*AIM OF THE EXERCISE*. Please copy every record exactly as it is written.

··········

(* ===== verification/FeedTheorems.v ===== *)
(** * Theorems about the market feed

    From a text on the socket to the books: which texts are taken for what, that
    one bad event does not disturb the others, that the books are what the
    accepted events say, and what is printed of them. *)
From S2P Require Import Prelude Orders OrderBook Levels EngineSpec BookTheorems FixedPoint FixedPointTheorems.
From S2P Require Import Json MarketFeed FeedClient FeedSpec FeedEvents.
From Stdlib Require Import Ascii.
From Stdlib Require String.

Local Open Scope Z_scope.

(** ** The dispatcher *)

Section dispatch_spec.
Context `{Json} {S : Type} (handler : json → M S unit) (error_handler : exn → M S unit).

(** The messages one after the other, each with its handler: the state, the
    number of those that were processed and of those that were rejected. *)
Fixpoint run_isolated (messages : list json) (s : S) : S * nat * nat :=
  match messages with
  | [] => (s, O, O)
  | m :: rest =>
      match handler m s with
      | (Throw e, s') => let '(t, p, r) := run_isolated rest (error_handler e s').2 in (t, p, Datatypes.S r)
      | (_, s') => let '(t, p, r) := run_isolated rest s' in (t, Datatypes.S p, r)
      end
  end.

Variable I : S → Prop.
Hypothesis handler_ends : ∀ m s, I s → wp (handler m) (λ _, I) (λ _, I) s.
Hypothesis reports : ∀ e s, I s → wp (error_handler e) (λ _, I) nothrow s.

Lemma dispatch_each messages s a b :
  I s →
  for_each messages (dispatch_one handler error_handler) (s, mkDispatchResult a b) =
    let '(t, p, r) := run_isolated messages s in (Ok tt, (t, mkDispatchResult (a + p) (b + r))).
Proof.
  revert s a b. induction messages as [|m rest IH]; intros s a b HI; simpl.
  { by rewrite !Nat.add_0_r. }
  pose proof (handler_ends m s HI) as Hm.
  unfold dispatch_one at 1, bind, try_catch, outer, zoom, modify. unfold wp in Hm. simpl.
  destruct (handler m s) as [[[]|e| |] s'] eqn:Hrun; simpl; try done.
  - rewrite IH by done. destruct (run_isolated rest s') as [[t p] r]. do 3 f_equal. lia.
  - pose proof (reports e s' Hm) as (u & s'' & He & HI')%wp_run. rewrite He. simpl.
    rewrite IH by done. destruct (run_isolated rest s'') as [[t p] r]. do 3 f_equal. lia.
Qed.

··········

*SOLVED EXERCISE*.
(* ===== verification/FeedTheorems.v ===== *)
(** * Theorems about the market feed

    From a text on the socket to the books: which texts are taken for what, that
    one bad event does not disturb the others, that the books are what the
    accepted events say, and what is printed of them. *)
From S2P Require Import Prelude Orders OrderBook Levels EngineSpec BookTheorems FixedPoint FixedPointTheorems.
From S2P Require Import Json MarketFeed FeedClient FeedSpec FeedEvents.
From Stdlib Require Import Ascii.
From Stdlib Require String.

Local Open Scope Z_scope.

(** ** The dispatcher *)

Section dispatch_spec.
Context `{Json} {S : Type} (handler : json → M S unit) (error_handler : exn → M S unit).

(** The messages one after the other, each with its handler: the state, the
    number of those that were processed and of those that were rejected. *)
Fixpoint run_isolated (messages : list json) (s : S) : S * nat * nat :=
  match messages with
  | [] => (s, O, O)
  | m :: rest =>
      match handler m s with
      | (Throw e, s') => let '(t, p, r) := run_isolated rest (error_handler e s').2 in (t, p, Datatypes.S r)
      | (_, s') => let '(t, p, r) := run_isolated rest s' in (t, Datatypes.S p, r)
      end
  end.

Variable I : S → Prop.
Hypothesis handler_ends : ∀ m s, I s → wp (handler m) (λ _, I) (λ _, I) s.
Hypothesis reports : ∀ e s, I s → wp (error_handler e) (λ _, I) nothrow s.

Lemma dispatch_each messages s a b :
  I s →
  for_each messages (dispatch_one handler error_handler) (s, mkDispatchResult a b) =
    let '(t, p, r) := run_isolated messages s in (Ok tt, (t, mkDispatchResult (a + p) (b + r))).
Proof.
  revert s a b. induction messages as [|m rest IH]; intros s a b HI; simpl.
  { by rewrite !Nat.add_0_r. }
  pose proof (handler_ends m s HI) as Hm.
  unfold dispatch_one at 1, bind, try_catch, outer, zoom, modify. unfold wp in Hm. simpl.
  destruct (handler m s) as [[[]|e| |] s'] eqn:Hrun; simpl; try done.
  - rewrite IH by done. destruct (run_isolated rest s') as [[t p] r]. do 3 f_equal. lia.
  - pose proof (reports e s' Hm) as (u & s'' & He & HI')%wp_run. rewrite He. simpl.
    rewrite IH by done. destruct (run_isolated rest s'') as [[t p] r]. do 3 f_equal. lia.
Qed.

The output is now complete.